There is a reason for the order they are listed in:
the smaller a sin seems, the easier it is to miss it - and to think a sin has some sort of rights to venial status is mortal. Venial sins are venial not merely because of their form alone, but due to the slight premeditation, or unexpected temptation to commit them. On the other hand, to take time to justify a venial sin already committed, is to flippantly demand, over and against the fact of whatever slight the sin had caused you to pay GOD, that you need not feel so bad for it, since it was venial.

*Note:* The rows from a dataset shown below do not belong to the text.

(* ===== verification/DiscoveryProtocol.v ===== *)
(** * Discovery datagrams and metadata

    [kcf/include/kcf/network/discovery_protocol.hpp] and
    [kcf/src/network/discovery_protocol.cpp]: ANNOUNCE, METADATA_REQUEST and
    METADATA_RESPONSE packets, and the serialized endpoint metadata that the
    responses carry in chunks.  Allocation failure ([std::bad_alloc]) is not
    modelled. *)
From S2P Require Import Prelude Wire NetTypes NetWire Compatibility.

Definition DISCOVERY_MAGIC := 0x4b434644.
Definition DISCOVERY_VERSION := 2.
Definition DISCOVERY_HEADER_SIZE := 56.
Definition DISCOVERY_MAX_DATAGRAM := 1200.
Definition DISCOVERY_CHUNK_SIZE := 1024.
Definition DISCOVERY_MAX_METADATA := 256 * 1024.
Definition DISCOVERY_MAX_ENDPOINTS := 64.
Definition DISCOVERY_MAX_PEERS := 64.

(** [enum class DiscoveryMessage : std::uint16_t] *)
Module DiscoveryMessage.
Definition ANNOUNCE := 1.
Definition METADATA_REQUEST := 2.
Definition METADATA_RESPONSE := 3.
End DiscoveryMessage.

Definition default_profile : PeerProfile :=
  {| pf_framework := default_framework; pf_network := default_network; pf_capabilities := Capability.DISCOVERY |}.

Record DiscoveryPacket := {
  dp_kind : Z;
  dp_host : HostIdentity;
  dp_boot_id : HostIdentity;
  dp_session_id : Z;
  dp_sequence : Z;
  dp_revision : Z;
  dp_request_id : Z;
  dp_metadata_size : Z;
  dp_offset : Z;
  dp_endpoint_count : Z;
  dp_profile : PeerProfile;
  dp_chunk : list Z
}.
Definition wf_discovery (p : DiscoveryPacket) : Prop :=
  is_u16 (dp_kind p) /\ wf_host (dp_host p) /\ wf_host (dp_boot_id p) /\ is_u64 (dp_session_id p) /\
  is_u64 (dp_sequence p) /\ is_u64 (dp_revision p) /\ is_u64 (dp_request_id p) /\
  is_u32 (dp_metadata_size p) /\ is_u32 (dp_offset p) /\ is_u16 (dp_endpoint_count p) /\
  wf_profile (dp_profile p) /\ bytes (dp_chunk p).

Definition ValidDiscoveryPacket (p : DiscoveryPacket) : bool :=
  if negb (ValidHost (dp_host p)) || negb (ValidHost (dp_boot_id p)) || (dp_session_id p =? 0) ||
     (dp_revision p =? 0) then false
  else if dp_kind p =? DiscoveryMessage.ANNOUNCE then
    ValidProfile (dp_profile p) && negb (Z.land (pf_capabilities (dp_profile p)) Capability.DISCOVERY =? 0) &&
    negb (dp_sequence p =? 0) && (dp_request_id p =? 0) && (dp_offset p =? 0) && (dp_chunk p =?? []) &&
    (2 <=? dp_metadata_size p) && (dp_metadata_size p <=? DISCOVERY_MAX_METADATA) &&
    (dp_endpoint_count p <=? DISCOVERY_MAX_ENDPOINTS)
  else if dp_kind p =? DiscoveryMessage.METADATA_REQUEST then
    negb (dp_request_id p =? 0) && (dp_sequence p =? 0) && (dp_metadata_size p =? 0) &&
    (dp_endpoint_count p =? 0) && (dp_chunk p =?? []) &&
    (dp_offset p <? DISCOVERY_MAX_METADATA) && (dp_offset p mod DISCOVERY_CHUNK_SIZE =? 0)
  else if dp_kind p =? DiscoveryMessage.METADATA_RESPONSE then
    negb (dp_request_id p =? 0) && (dp_sequence p =? 0) && (dp_endpoint_count p =? 0) &&
    (2 <=? dp_metadata_size p) && (dp_metadata_size p <=? DISCOVERY_MAX_METADATA) &&
    (dp_offset p <? dp_metadata_size p) && (dp_offset p mod DISCOVERY_CHUNK_SIZE =? 0) &&
    (vsize (dp_chunk p) =? Z.min DISCOVERY_CHUNK_SIZE (dp_metadata_size p - dp_offset p))
  else false.

(** ** Packets *)
Definition discovery_size (p : DiscoveryPacket) : Z :=
  DISCOVERY_HEADER_SIZE +
  (if dp_kind p =? DiscoveryMessage.ANNOUNCE then 44
   else if dp_kind p =? DiscoveryMessage.METADATA_REQUEST then 20 else 24) + vsize (dp_chunk p).

Definition wProfile (p : PeerProfile) : list Z :=
  wU (fw_major (pf_framework p)) 2 ++ wU (fw_minor (pf_framework p)) 2 ++ wU (fw_patch (pf_framework p)) 2 ++
  wU (np_major (pf_network p)) 2 ++ wU (np_minor (pf_network p)) 2 ++ wU 0 2 ++ wU (pf_capabilities p) 8.

Definition discovery_body (p : DiscoveryPacket) : list Z :=
  if dp_kind p =? DiscoveryMessage.ANNOUNCE then
    wU (dp_sequence p) 8 ++ wU (dp_revision p) 8 ++ wU (dp_metadata_size p) 4 ++ wU (dp_endpoint_count p) 2 ++
    wU 0 2 ++ wProfile (dp_profile p)
  else
    wU (dp_request_id p) 8 ++ wU (dp_revision p) 8 ++ wU (dp_offset p) 4 ++
    (if dp_kind p =? DiscoveryMessage.METADATA_RESPONSE then wU (dp_metadata_size p) 4 ++ dp_chunk p else []).

Definition discovery_head (kind size : Z) (host boot : HostIdentity) (session : Z) : list Z :=
  wU DISCOVERY_MAGIC 4 ++ wU DISCOVERY_VERSION 2 ++ wU kind 2 ++ wU size 4 ++ wU 0 4 ++
  wHost host ++ wHost boot ++ wU session 8.

Definition EncodeDiscoveryPacket (p : DiscoveryPacket) : result (list Z) :=
  if negb (ValidDiscoveryPacket p) then Err (- EINVAL)
  else Ok (discovery_head (dp_kind p) (discovery_size p) (dp_host p) (dp_boot_id p) (dp_session_id p) ++
           discovery_body p).

Definition dDiscoveryHead (size : Z) : dec (Z * HostIdentity * HostIdentity * Z) :=
  let$ magic := dU 4 in
  guard$ magic =? DISCOVERY_MAGIC else - EPROTO in
  let$ version := dU 2 in
  guard$ version =? DISCOVERY_VERSION else - EPROTONOSUPPORT in
  let$ kind := dU 2 in
  let$ length := dU 4 in
  guard$ length =? size else - EMSGSIZE in
  let$ reserved := dU 4 in
  guard$ reserved =? 0 else - EPROTO in
  let$ host := dHost in
  let$ boot := dHost in
  let$ session := dU 8 in
  dret (kind, host, boot, session).

Definition dProfile : dec PeerProfile :=
  let$ fmajor := dU 2 in
  let$ fminor := dU 2 in
  let$ fpatch := dU 2 in
  let$ nmajor := dU 2 in
  let$ nminor := dU 2 in
  let$ reserved := dU 2 in
  guard$ reserved =? 0 else - EPROTO in
  let$ caps := dU 8 in
  dret {| pf_framework := {| fw_major := fmajor; fw_minor := fminor; fw_patch := fpatch |};
          pf_network := {| np_major := nmajor; np_minor := nminor |}; pf_capabilities := caps |}.

(** [p.chunk.assign(r.p,r.p+r.left); r.left=0;] when [r.ok]. *)
Definition dRest : dec (list Z) := fun r =>
  if ok r then Ok (left r, Reader [] true) else Ok ([], r).
Definition dLeftGuard (maximum code : Z) : dec unit := fun r =>
  if maximum <? vsize (left r) then Err code else Ok (tt, r).

Definition dDiscoveryBody (kind : Z) (host boot : HostIdentity) (session : Z) : dec DiscoveryPacket :=
  if kind =? DiscoveryMessage.ANNOUNCE then
    let$ sequence := dU 8 in
    let$ revision := dU 8 in
    let$ metadata_size := dU 4 in
    let$ endpoint_count := dU 2 in
    let$ reserved := dU 2 in
    guard$ reserved =? 0 else - EPROTO in
    let$ profile := dProfile in
    dret {| dp_kind := kind; dp_host := host; dp_boot_id := boot; dp_session_id := session;
            dp_sequence := sequence; dp_revision := revision; dp_request_id := 0;
            dp_metadata_size := metadata_size; dp_offset := 0; dp_endpoint_count := endpoint_count;
            dp_profile := profile; dp_chunk := [] |}
  else if (kind =? DiscoveryMessage.METADATA_REQUEST) || (kind =? DiscoveryMessage.METADATA_RESPONSE) then
    let$ request_id := dU 8 in
    let$ revision := dU 8 in
    let$ offset := dU 4 in
    let$ tail := (if kind =? DiscoveryMessage.METADATA_RESPONSE then
                    let$ metadata_size := dU 4 in
                    let$ _ := dLeftGuard DISCOVERY_CHUNK_SIZE (- EMSGSIZE) in
                    let$ chunk := dRest in
                    dret (metadata_size, chunk)
                  else dret (0, [])) in
    dret {| dp_kind := kind; dp_host := host; dp_boot_id := boot; dp_session_id := session;
            dp_sequence := 0; dp_revision := revision; dp_request_id := request_id;
            dp_metadata_size := tail.1; dp_offset := offset; dp_endpoint_count := 0;
            dp_profile := default_profile; dp_chunk := tail.2 |}
  else (fun _ => Err (- EPROTO)).

Definition DecodeDiscoveryPacket (data : option (list Z)) : result DiscoveryPacket :=
  match data with
  | None => Err (- EINVAL)
  | Some bs =>
      if (vsize bs <? DISCOVERY_HEADER_SIZE) || (DISCOVERY_MAX_DATAGRAM <? vsize bs) then Err (- EMSGSIZE)
      else
      let? (p, r) := (let$ (kind, host, boot, session) := dDiscoveryHead (vsize bs) in
                      dDiscoveryBody kind host boot session) (Reader bs true) in
      if negb (ok r) || negb (left r =?? []) || negb (ValidDiscoveryPacket p) then Err (- EPROTO) else Ok p
  end.

(** ** Endpoint metadata *)

(** The loops over [endpoints]; [previous] are the entries already checked. *)
Fixpoint valid_endpoints (host boot : HostIdentity) (previous rest : list NetworkEndpointMetadata) : bool :=
  match rest with
  | [] => true
  | e :: es =>
      if negb (ValidMetadata e) || negb (rt_host (ep_runtime (md_identity e)) =?? host) ||
         negb (rt_boot_id (ep_runtime (md_identity e)) =?? boot) then false
      else if bool_decide (md_identity e ∈ (md_identity <$> previous)) then false
      else valid_endpoints host boot (previous ++ [e]) es
  end.
Definition ValidDiscoveryMetadata (endpoints : list NetworkEndpointMetadata) (host boot : HostIdentity) : bool :=
  if negb (ValidHost host) || negb (ValidHost boot) ||
     (DISCOVERY_MAX_ENDPOINTS <? Z.of_nat (length endpoints)) then false
  else valid_endpoints host boot [] endpoints.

If one comes around a corner a little carelessly, not heeding a quick flash in the mind to look before proceding, and he rams into an elderly lady and breaks her hip, hardly having had a moment to reflect on the thought for the missed precaution, so long as he feels badly for the hurt he caused, his sin is venial - but should he, just because he hadn’t intended in his carelessness to do quite this, place the fact that it was a venial sin in intent before concern that he in fact caused another to suffer for a degree of carelessness, then that attitude makes him guilty of a weightier sin. To insist rather on the degree of lightness of a sin, rather than take responsibility for the full weight of what Love was lacked in sinning, is to act very strange to the SPIRIT OF GOD, and to commit a mortal affrontery to GOD.
Thus, it is useful to be most dilligent about all seven deadly sins, from least to greatest.